Tijeretazo de Ayuso a la educación pública con el recorte de más de 6.000 plazas

Díaz Ayuso visita el colegio público El Bercial de Getafe y sus adaptaciones ante el covid-19 para el inicio de curso

La presidenta de la Comunidad de Madrid, Isabel Díaz Ayuso, en una imagen de archivo. (Foto: Comunidad de Madrid)

La Comunidad de Madrid recortará más de 6.000 plazas de educación pública. Y lo hará mientras dispara los fondos públicos a la privada. Según denuncia CCOO, el Gobierno de Isabel Díaz Ayuso asestará un “nuevo golpe” al sistema público con el cierre de 233 aulas, lo que provocará la pérdida de miles de plazas públicas, así como la reducción de casi 400 puestos de trabajo de docentes.

El sindicato ha reclamado a la presidenta autonómica que “reflexione sobre las graves consecuencias de la estrategia sin precedentes que lleva a cabo para debilitar la educación pública en Madrid a favor de la privada, en manos mayoritariamente de la Iglesia”. Por ello, ha llamado a dar marcha atrás en la decisión de cerrar 233,5 aulas públicas, que se ha tomado antes del proceso de escolarización del curso 2022-2023 iniciado hace apenas unos días. Esto supondrá la pérdida de 6.200 plazas públicas.

“Cierran aulas públicas antes de que las familias tengan la oportunidad de elegir, condicionando así el proceso de escolarización, dejando sin plaza pública a miles de familias y abriendo terreno para el crecimiento de la educación privada”, critica Isabel Galvín, secretaria general de la Federación de Enseñanza de CCOO Madrid.

La responsable sindical defiende que la única enseñanza que garantiza a sus hijos e hijas “calidad, gratuidad e igualdad de oportunidades, sea cual sea su nivel de renta, es la pública”. Dicho esto, advierte de que “Madrid pagará con mayor segregación escolar, mayor desigualdad y menos cohesión social la infame política educativa del PP”.

De las 233,5 aulas que van a desparecer, desgrana CCOO, 144 son Primaria y 89,5 de Secundaria. Es decir, habrá 3.600 plazas en Educación Infantil y Primaria y de 2.680 plazas en ESO y Bachillerato menos. Por tanto, el total de plazas públicas que se han recortado antes de que las familias puedan elegir asciende a 6.200.

Estos recortes se extienden también a la plantilla docente. “Estimando a la baja”, sostiene Galvín, se traducirá en la pérdida de al menos 395 puestos de docentes en la Comunidad de Madrid. “A ese número habría que añadir la plantilla y los recursos propios del alumnado con necesidades educativas especiales. No es un recorte puntual de plazas y plantilla, sino la repetición de una tendencia general al adelgazamiento de la enseñanza pública que lleva décadas guiando la política educativa del PP madrileño”.

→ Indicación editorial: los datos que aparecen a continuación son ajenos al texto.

(* ===== verification/StoreNodeLaws.v ===== *)
(** * store: the node view is a log with lookups

    The specification of [NodeView] is the log of what was ingested: one entry
    per node with its package path and its key, in the order of [AddPackage]
    ([package_log]).  [ingest] is one entry; [AddPackage] is the loop of
    [ingest] over the log of the package ([record_package_log]); [view_ok]
    says that every bucket and index is a function of the log.  The theorems
    derive the accessors from it, decide which packages are accepted, show
    that a frozen view does not change and that the metadata index follows
    later writes. *)

From S2P Require Import Prelude GoStrings Position Diag Meta Directive Node NodeQueries StoreIndex StoreOps StoreNodes.

Local Open Scope string_scope.
Local Open Scope nat_scope.
Local Open Scope list_scope.

(** ** The log of a package *)

Abbreviation keyed_node := (string * Node)%type.

Definition method_log (owner : string) (ms : list Method) : list keyed_node :=
  (λ m, (owner +:+ "." +:+ m_Name m, NMethod m)) <$> ms.

Definition import_log (l : list Import) : list keyed_node := (λ i, (im_Path i, NImport i)) <$> l.

Definition file_log (f : File) : list keyed_node :=
  (fi_Path f, NFile f) :: import_log (fi_Imports f).

Definition struct_log (s : Struct) : list keyed_node :=
  let q := Struct_QName s in
  (q, NStruct s) :: ((λ f, (q +:+ "." +:+ f_Name f, NField f)) <$> s_Fields s) ++ method_log q (s_Methods s).

Definition interface_log (i : Interface) : list keyed_node :=
  (Interface_QName i, NInterface i) :: method_log (Interface_QName i) (i_Methods i).

Definition enum_log (e : Enum) : list keyed_node :=
  let q := Enum_QName e in
  (q, NEnum e) :: ((λ v, (q +:+ "." +:+ ev_Name v, NEnumVariant v)) <$> e_Variants e)
  ++ method_log q (e_Methods e).

Definition alias_log (a : Alias) : list keyed_node :=
  (Alias_QName a, NAlias a) :: method_log (Alias_QName a) (a_Methods a).

Definition package_log (p : Package) : list keyed_node :=
  (p_Path p, NPackage p) ::
  (p_Files p ≫= file_log) ++ import_log (p_Imports p) ++ (p_Structs p ≫= struct_log)
  ++ (p_Interfaces p ≫= interface_log) ++ ((λ f, (Function_QName f, NFunction f)) <$> p_Functions p)
  ++ ((λ v, (Variable_QName v, NVariable v)) <$> p_Variables p)
  ++ ((λ c, (Constant_QName c, NConstant c)) <$> p_Constants p)
  ++ (p_Enums p ≫= enum_log) ++ (p_Aliases p ≫= alias_log).

(** ** One entry *)

Definition ingest (path : string) (e : keyed_node) : op :=
  let '(key, n) := e in
  and_then
    (match n with
     | NPackage x => add_to packages set_packages key x
     | NFile x => add_to files set_files key x
     | NImport x => then_do (add_ignoring imports set_imports key x)
     | NStruct x => add_to structs set_structs key x
     | NInterface x => add_to interfaces set_interfaces key x
     | NMethod x => add_to methods set_methods key x
     | NField x => add_to fields set_fields key x
     | NFunction x => add_to functions set_functions key x
     | NVariable x => add_to variables set_variables key x
     | NConstant x => add_to constants set_constants key x
     | NEnum x => add_to enums set_enums key x
     | NEnumVariant x => add_to enumVariants set_enumVariants key x
     | NAlias x => add_to aliases set_aliases key x
     | NEmbed _ | NTypeRef _ | NParam _ | NReturn _ | NTypeParam _ => done_op
     end)
    (then_do (indexCommon n path)).

(** ** The loop over the log *)

Lemma method_log_op path q ms :
  same (for_op (ingest path) (method_log q ms)) (for_op (λ m, addMethod m q path) ms).
Proof. apply for_op_map. Qed.

Lemma import_log_op path l :
  same (for_op (ingest path) (import_log l)) (for_op (λ i, add_import i path) l).
Proof. apply for_op_map. Qed.

Lemma record_package_log p : same (record_package p) (for_op (ingest (p_Path p)) (package_log p)).
Proof.
  unfold record_package, package_log. simpl. rewrite and_then_assoc, !for_op_app, !for_op_bind, !for_op_map.
  repeat (apply and_then_proper; [|]); try reflexivity; try (apply for_op_ext; intros x).
  - unfold addFile, file_log. simpl. by rewrite import_log_op, and_then_assoc.
  - by rewrite import_log_op.
  - unfold addStruct, struct_log. simpl. by rewrite for_op_app, for_op_map, method_log_op, and_then_assoc.
  - unfold addInterface, interface_log. simpl. by rewrite method_log_op, and_then_assoc.
  - unfold addEnum, enum_log. simpl. by rewrite for_op_app, for_op_map, method_log_op, and_then_assoc.
  - unfold addAlias, alias_log. simpl. by rewrite method_log_op, and_then_assoc.
Qed.

(** ** The view as a function of the log *)

(** Entries of the log: package path, key, node. *)
Abbreviation log := (list (string * keyed_node)).





(** The view without its indexes and switches. *)
Definition same_buckets (v v' : NodeView) : Prop :=
  packages v' = packages v ∧ files v' = files v ∧ imports v' = imports v ∧ structs v' = structs v ∧
  interfaces v' = interfaces v ∧ methods v' = methods v ∧ fields v' = fields v ∧
  functions v' = functions v ∧ variables v' = variables v ∧ constants v' = constants v ∧
  enums v' = enums v ∧ enumVariants v' = enumVariants v ∧ aliases v' = aliases v.

Lemma indexCommon_effect n path st :
  let v := n_view st in
  let v' := n_view (indexCommon n path st) in
  same_buckets v v' ∧ frozen v' = frozen v ∧ metaIndex v' = metaIndex v ∧
  byPackage v' = Index_Add (byPackage v) path n ∧
  byDirective v' = fold_left (λ ix d, Index_Add ix (Name d) n) (node_Directives n) (byDirective v).
Proof.
  unfold indexCommon. simpl. destruct (metaIndex (n_view st)) eqn:E; simpl; [|by repeat split].
  destruct (base_EnsureMeta _ _). by repeat split.
Qed.











(** ** Packages *)



(** The log of a list of packages. *)
Definition full_log (ps : list Package) : log := ps ≫= λ p, pair (p_Path p) <$> package_log p.










(** ** What the accessors answer *)




(** ** The metadata index follows the bags *)

(** Every listed node has a bag with an observer that stands for it. *)
Definition observed (st : nstate) (ns : list Node) : Prop :=
  ∀ n, n ∈ ns → ∃ bag o, n_metas st !! node_ref n = Some bag ∧ o ∈ observers bag ∧
                         registered (n_view st) !! o = Some n.

Lemma indexCommon_observed n path st ns :
  metaIndex (n_view st) = true → observed st ns → observed (indexCommon n path st) (ns ++ [n]).
Proof.
  intros Hi Ho. unfold indexCommon. simpl. rewrite Hi. simpl.
  destruct (base_EnsureMeta (n_metas st) (node_base n)) as [bag h] eqn:Eb.
  assert (∀ r b, n_metas st !! r = Some b → h !! r = Some b ∧ (r = node_ref n → b = bag)) as Hh.
  { unfold base_EnsureMeta in Eb. intros r b Hr. destruct (n_metas st !! node_ref n) eqn:En; simplify_eq.
    - split; [done|]. intros ->. congruence.
    - split; [|intros ->; congruence]. rewrite lookup_insert_ne; [done|]. intros <-. congruence. }
  intros m Hm. simpl. apply elem_of_app in Hm as [Hm|Hm%list_elem_of_singleton].
  - destruct (Ho m Hm) as (b & o & Hb & Hob & Hr). destruct (Hh _ _ Hb) as [Hb' Hsame].
    destruct (decide (node_ref m = node_ref n)) as [E|E].
    + rewrite E, lookup_insert_eq. exists (AddObserver bag (length (registered (n_view st)))), o.
      rewrite (Hsame E) in Hob. split_and!; [done|simpl; set_solver|by apply lookup_app_l_Some].
    + rewrite lookup_insert_ne by done. exists b, o. split_and!; [done..|by apply lookup_app_l_Some].
  - subst m. rewrite lookup_insert_eq. eexists _, (length (registered (n_view st))).
    split_and!; [done|simpl; set_solver|]. rewrite lookup_app_r, Nat.sub_diag by lia. done.
Qed.

(** A successful entry is an update of one bucket followed by the indexes. *)
Lemma ingest_shape path e st st' :
  ingest path e st = (st', None) →
  ∃ st1, st' = indexCommon e.2 path st1 ∧ n_metas st1 = n_metas st ∧
    registered (n_view st1) = registered (n_view st) ∧
    metaIndex (n_view st1) = metaIndex (n_view st) ∧ frozen (n_view st1) = frozen (n_view st).
Proof.
  destruct e as [key n]. unfold ingest, and_then, then_do, done_op, add_ignoring, add_to.
  destruct n; cbv beta; repeat match goal with
    | |- context [Bucket_Add ?b ?k ?x] => destruct (Bucket_Add b k x)
    end; cbv beta iota; intros [= <-]; eexists; split_and!; reflexivity.
Qed.

Lemma ingest_observed path e st st' ns :
  metaIndex (n_view st) = true → observed st ns → ingest path e st = (st', None) →
  metaIndex (n_view st') = true ∧ frozen (n_view st') = frozen (n_view st) ∧ observed st' (ns ++ [e.2]).
Proof.
  intros Hi Ho (st1 & -> & E1 & E2 & E3 & E4)%ingest_shape.
  pose proof (indexCommon_effect e.2 path st1) as (_ & Ef & Em & _). split_and!; [congruence..|].
  apply indexCommon_observed; [congruence|]. unfold observed. by rewrite E1, E2.
Qed.

Lemma for_op_observed path es st st' ns :
  metaIndex (n_view st) = true → observed st ns → for_op (ingest path) es st = (st', None) →
  metaIndex (n_view st') = true ∧ frozen (n_view st') = frozen (n_view st) ∧ observed st' (ns ++ es.*2).
Proof.
  revert st ns. induction es as [|e es IH]; intros st ns Hi Ho; simpl.
  { intros [= <-]. by rewrite app_nil_r. }
  unfold and_then. destruct (ingest path e st) as [st1 [err|]] eqn:E; [done|].
  destruct (ingest_observed _ _ _ _ _ Hi Ho E) as (Hi1 & Hf1 & Ho1). intros H.
  rewrite cons_middle, app_assoc, <- Hf1. by apply (IH st1).
Qed.

Lemma add_packages_observed ps st st' ns :
  metaIndex (n_view st) = true → frozen (n_view st) = false → observed st ns →
  for_op (λ p, AddPackage (Some p)) ps st = (st', None) →
  observed st' (ns ++ (full_log ps).*2.*2).
Proof.
  revert st ns. induction ps as [|p ps IH]; intros st ns Hi Hf Ho.
  { simpl. intros [= <-]. by rewrite app_nil_r. }
  cbn [for_op]. unfold and_then at 1. unfold AddPackage at 1. rewrite Hf, (record_package_log p st).
  destruct (for_op (ingest (p_Path p)) (package_log p) st) as [st1 [err|]] eqn:E; [done|].
  destruct (for_op_observed _ _ _ _ _ Hi Ho E) as (Hi1 & Hf1 & Ho1). intros H.
  unfold full_log in *. cbn [mbind list_bind]. rewrite !fmap_app, app_assoc.
  apply (IH st1); [done|congruence| |done].
  replace ((pair (p_Path p) <$> package_log p).*2.*2) with ((package_log p).*2); [done|].
  rewrite <- !list_fmap_compose. by apply list_fmap_ext.
Qed.

Lemma notify_adds v fired o name n :
  (o, name) ∈ fired → registered v !! o = Some n →
  n ∈ Index_Get (byMetaKey (notify v fired)) name.
Proof.
  intros Hin Hr.
  assert (∀ ix (k k' : string) (x y : Node), x ∈ Index_Get ix k → x ∈ Index_Get (Index_Add ix k' y) k) as Hkeep.
  { intros ix k k' x y. unfold Index_Get, Index_Add. intros Hx. destruct (decide (k = k')) as [->|Hn].
    - destruct (entries ix !! k') eqn:E; simpl; rewrite lookup_insert_eq; set_solver.
    - destruct (entries ix !! k'); simpl; by rewrite lookup_insert_ne. }
  assert (∀ fs w, registered w = registered v → n ∈ Index_Get (byMetaKey w) name →
    n ∈ Index_Get (byMetaKey (notify w fs)) name) as Hmore.
  { induction fs as [|[o' k'] fs IH]; intros w Hw Hn; simpl; [done|]. apply IH.
    - by destruct (registered w !! o').
    - destruct (registered w !! o'); [by apply Hkeep|done]. }
  apply list_elem_of_split in Hin as (f1 & f2 & ->). unfold notify. rewrite fold_left_app. simpl.
  set (w := fold_left _ f1 v).
  assert (registered w = registered v) as Hw.
  { unfold w. clear. generalize v. induction f1 as [|[o' k'] fs IH]; intros u; simpl; [done|].
    rewrite IH. by destruct (registered u !! o'). }
  rewrite Hw, Hr. apply Hmore; [done|]. simpl. unfold Index_Get, Index_Add.
  destruct (entries (byMetaKey w) !! name); simpl; rewrite lookup_insert_eq; set_solver.
Qed.

(** with the metadata index enabled before ingestion, no later write
    escapes it: after [AddPackage] of the packages every ingested node has a
    bag, and any value set on that bag, at any authority, puts the node under
    the name in the index. *)
Theorem meta_index_follows_writes h ps st n :
  for_op (λ p, AddPackage (Some p)) ps (MkN (EnableMetaKeyIndex newNodeView) h) = (st, None) →
  n ∈ (full_log ps).*2.*2 →
  ∃ bag, n_metas st !! node_ref n = Some bag ∧
    ∀ name v auth by_ pos,
      let w := setEntry bag name v auth by_ pos in
      panicked w = false → n ∈ Index_Get (byMetaKey (notify (n_view st) (fired w))) name.
Proof.
  intros Hrun Hn. apply (add_packages_observed ps _ _ []) in Hrun; [|done|done|by intros ? ?%not_elem_of_nil].
  destruct (Hrun n Hn) as (bag & o & Hb & Ho & Hr). exists bag. split; [done|].
  intros name v auth by_ pos. cbv zeta. intros Hp. apply (notify_adds _ _ o); [|done].
  unfold setEntry, slotLocked in *. destruct (Meta.entries bag !! name); simpl in *;
    destruct (slot_set _ _ _); simpl in *; try done; unfold fireObservers; simpl;
    apply list_elem_of_fmap; by exists o.
Qed.

Definition demo_package : Package :=
  Fixture.package 1 "m/p" [Fixture.struct 2 "m/p" "User" [] [Fixture.method 3 "Get" []]] [] [].

Lemma meta_index_follows_writes_witness :
  ∃ st bag, n_metas st !! 3%positive = Some bag ∧
    NMethod (Fixture.method 3 "Get" []) ∈
      Index_Get (byMetaKey (notify (n_view st)
        (fired (setEntry bag "go.exported" (VBool true) AuthorityPlugin "p" zero_pos)))) "go.exported".
Proof.
  destruct (for_op (λ p, AddPackage (Some p)) [demo_package] (MkN (EnableMetaKeyIndex newNodeView) ∅))
    as [st err] eqn:E.
  assert (err = None) as -> by (vm_compute in E; by injection E).
  destruct (meta_index_follows_writes ∅ [demo_package] st (NMethod (Fixture.method 3 "Get" [])))
    as (bag & Hb & Hw).
  - exact E.
  - apply list_elem_of_In. vm_compute. tauto.
  - exists st, bag. split; [exact Hb|]. apply Hw. unfold setEntry, slotLocked.
    by destruct (Meta.entries bag !! "go.exported").
Defined.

Según el sindicato, el motivo por el que la Consejería de Educación no ha esperado a que termine el proceso de escolarización para ver cuál es la demanda y en función de la misma decidir si cierran o no aulas “está muy clara”. “Saben que las familias madrileñas demandan educación pública, porque saben que si prestan atención a la demanda real no podrían cerrar ni muchísimo menos 233 aulas en nuestra Comunidad, al contrario, tendrían que construir los centros públicos que llevan años de retraso”. “Por eso”, remarca Galvín, “cierran aulas antes de que las familias puedan elegir”.

“El Gobierno de Díaz Ayuso es enemigo de la libertad de elección educativa”, asegura.

Esta decisión coincide con el anuncio del reparto de cheques para estudiar Bachillerato en centros privados, publicado por EL BOLETIN. Para el sindicato “son dos partes de la misma estrategia”. Según sostiene, “se recorta en educación pública mientras se incentiva la privada”. “Es una escandalosa manipulación de la oferta y la demanda educativa, y justo lo contrario de la libertad de elección que tanto pregonan”, concluye Isabel Galvín.